Our law requires specificity. Meaning, the cop must have reasonable suspicion that some activity out of the ordinary is occurring or had occurred; some suggestion to connect the detained person with the unusual activity; and some indication that the activity is related to crime. The conduct the cop observes doesn’t have to be criminal (i.e. the cop does not have to witness a criminal offense being committed), but it does have to be out of the ordinary, and suggest a relationship to criminal activity.
And we don’t let cops use the meth they find on a person they have detained as a reason to support the detention (that led to the discovery of the meth.) This would make no sense at all. It would be to permit cops to justify detaining someone by what they found because they detained someone. It’s tautological, and makes no logical sense. So, the seizure must be measured by what the officers knew before they conducted the seizure. Reasonable suspicion cannot be obtained retroactively. A cop either has it at the very moment when he seizes a citizen, or he doesn’t.

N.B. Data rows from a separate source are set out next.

Lemma library_loop_not_removal env minecraftDir nativesDir libs :
  exits_with (fun why => why <> RemoveNativesFailed)
    (library_loop env minecraftDir nativesDir libs).
Proof.
  induction libs as [| library rest IH]; intros st st' r H.
  - inversion H. exact I.
  - simpl in H. unfold bind in H.
    destruct (library_step env minecraftDir nativesDir library st) as [st1 r1] eqn:S.
    pose proof (library_step_not_removal _ _ _ _ _ _ _ S) as Hs.
    destruct r1 as [[] | why | code why].
    + exact (IH _ _ _ H).
    + destruct Hs.
    + inversion H; subst. exact Hs.
Qed.

(** The ways a launch ends, and the state it ends in: [fail] and the
    [return] leave the natives directory and the files written so far;
    the panic comes after the start of the child. *)
Lemma launch_relayed_ending env relays profileData launchConfig minecraftDir profile user
    st st' e :
  let id := Profile_ID (get_Profile (Profiles profileData) profile) in
  let nativesDir := path.Join [path.Join [minecraftDir; versionsDir; id]; "natives"] in
  launch_relayed env relays profileData launchConfig minecraftDir profile user st = (st', e) ->
  exists es,
    Forall file_effect es
    /\ match e with
       | Ended (Ok _) =>
           exists args,
             effects st' = effects st ++ Mkdir nativesDir :: es
                           ++ (if Start_ok env then [StartProcess "java" args] else [])
                           ++ [RemoveAll nativesDir]
       | Ended (Exit code RemoveNativesFailed) =>
           code = 0
           /\ exists args,
                effects st' = effects st ++ Mkdir nativesDir :: es
                              ++ (if Start_ok env then [StartProcess "java" args] else [])
                              ++ [RemoveAll nativesDir]
       | Ended (Exit code _) => code = 0 /\ effects st' = effects st ++ Mkdir nativesDir :: es
       | Ended (Return _) => effects st' = effects st ++ Mkdir nativesDir :: es
       | Panicked =>
           StderrPipe_ok relays = false
           /\ exists args,
                effects st' = effects st ++ Mkdir nativesDir :: es
                              ++ (if Start_ok env then [StartProcess "java" args] else [])
                              ++ match stderr_race relays with
                                 | PanicAfterRemoveAll => [RemoveAll nativesDir]
                                 | _ => []
                                 end
                /\ stderr_race relays <> MainEndsFirst
       end.
Proof.
  intros id nativesDir H. rewrite launch_relayed_cases in H. cbv zeta in H.
  fold id in H. fold nativesDir in H.
  destruct (library_loop env minecraftDir nativesDir _ _) as [st1 r1] eqn:L.
  destruct (library_loop_effects _ _ _ _ _ _ _ L) as (es & He & Hf).
  pose proof (library_loop_exits _ _ _ _ _ _ _ L) as Hx.
  cbn [effects with_effects] in He. rewrite <- app_assoc in He.
  change ([Mkdir nativesDir] ++ es) with (Mkdir nativesDir :: es) in He.
  exists es. split; [exact Hf |].
  destruct r1 as [[] | why | code why].
  - rewrite supervise_relayed_cases in H. cbv zeta in H.
    destruct (StdoutPipe_ok env).
    + destruct (panics_early relays) eqn:Pe.
      { apply panics_early_lost in Pe as [Hp Hr].
        inversion H; subst. split; [exact Hp |]. eexists. split.
        - cbn [effects with_effects]. rewrite He, Hr, app_nil_r, <- app_assoc. reflexivity.
        - rewrite Hr. discriminate. }
      destruct (panics_late relays) eqn:Pl.
      { apply panics_late_lost in Pl as [Hp Hr].
        inversion H; subst. split; [exact Hp |]. eexists. split.
        - cbn [effects with_effects]. rewrite He, Hr, <- app_assoc. reflexivity.
        - rewrite Hr. discriminate. }
      destruct (os_RemoveAll_ok env); inversion H; subst.
      * eexists. cbn [effects with_effects]. rewrite He, <- app_assoc. reflexivity.
      * split; [reflexivity |].
        eexists. cbn [effects with_effects]. rewrite He, <- app_assoc. reflexivity.
    + inversion H; subst. exact He.
  - destruct Hx.
  - inversion H; subst. destruct Hx as [-> _].
    pose proof (library_loop_not_removal _ _ _ _ _ _ _ L) as [_ Hw].
    destruct why; try (split; [reflexivity | exact He]).
    destruct (Hw eq_refl).
Qed.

Standard for Reasonable Suspicion (i.e. In Plain English…Kind Of)
If there is one thing that the law is good at, it’s making things sound far more complex than they are. You read the explanation of reasonable suspicion above, and think, “Wow! That sounds like a really easy standard to meet! The cop just has to say he saw X, Y, and Z, and this led him to believe Citizen was about to commit a crime! Too easy!”
Contrary to what you might see in current case law which gives immense deference to the intuition and feelings of cops, the reasonable suspicion standard is actually supposed to be tough enough to keep us all from being detained everyday by overzealous new cops fresh out of the academy who are scared of their shadow.
All of the following fact scenarios were held by the highest criminal court in Texas to NOT be sufficient reasons to detain a citizen:
That D was present in a high crime area; that it was 3:00am; that D was standing near or walking towards a residence to which officers had been in the past (officers had been to the residence nearly a 10 times combined within the year); that D watched the marked police car, and walked away from it; were insufficient to create reasonable suspicion to justify an investigative detention of D.
That D was present in a “high crime area”; thefts had been committed at the location where D was present before; D and others were driving on a dark, sparely traveled street at 1:30am; and materials were observed in their car as it drove past.
That D was driving on a sparsely travelled street at 4:45am; three burglaries had occurred in the area before, usually between the hours of 3:00am and 5:00am; and the D drove in a “zig-zag pattern” to or through the area.
So, you see that it actually used to take an actual justification to detain a citizen. All the above examples are, tellingly, from pre-9/11 cases. The standard for reasonable suspicion has not changed, but justifications such as “officer safety” and “community caretaking” have eroded the protection of constitutional armor.
What Can I Do To Prevent Cops From Harassing Me?
The best advice that I can give you is this: if a police officer stops you, and begins to ask you questions, refuse to answer and ask (repeatedly) “Am I free to leave?” If the answer is “no” or any variation thereof, you have been seized. If the answer is “yes,” then get the hell out of there. Never consent to speaking with police; never go down to the station to chat with police; and never agree to let police search you or your property unless you see a warrant.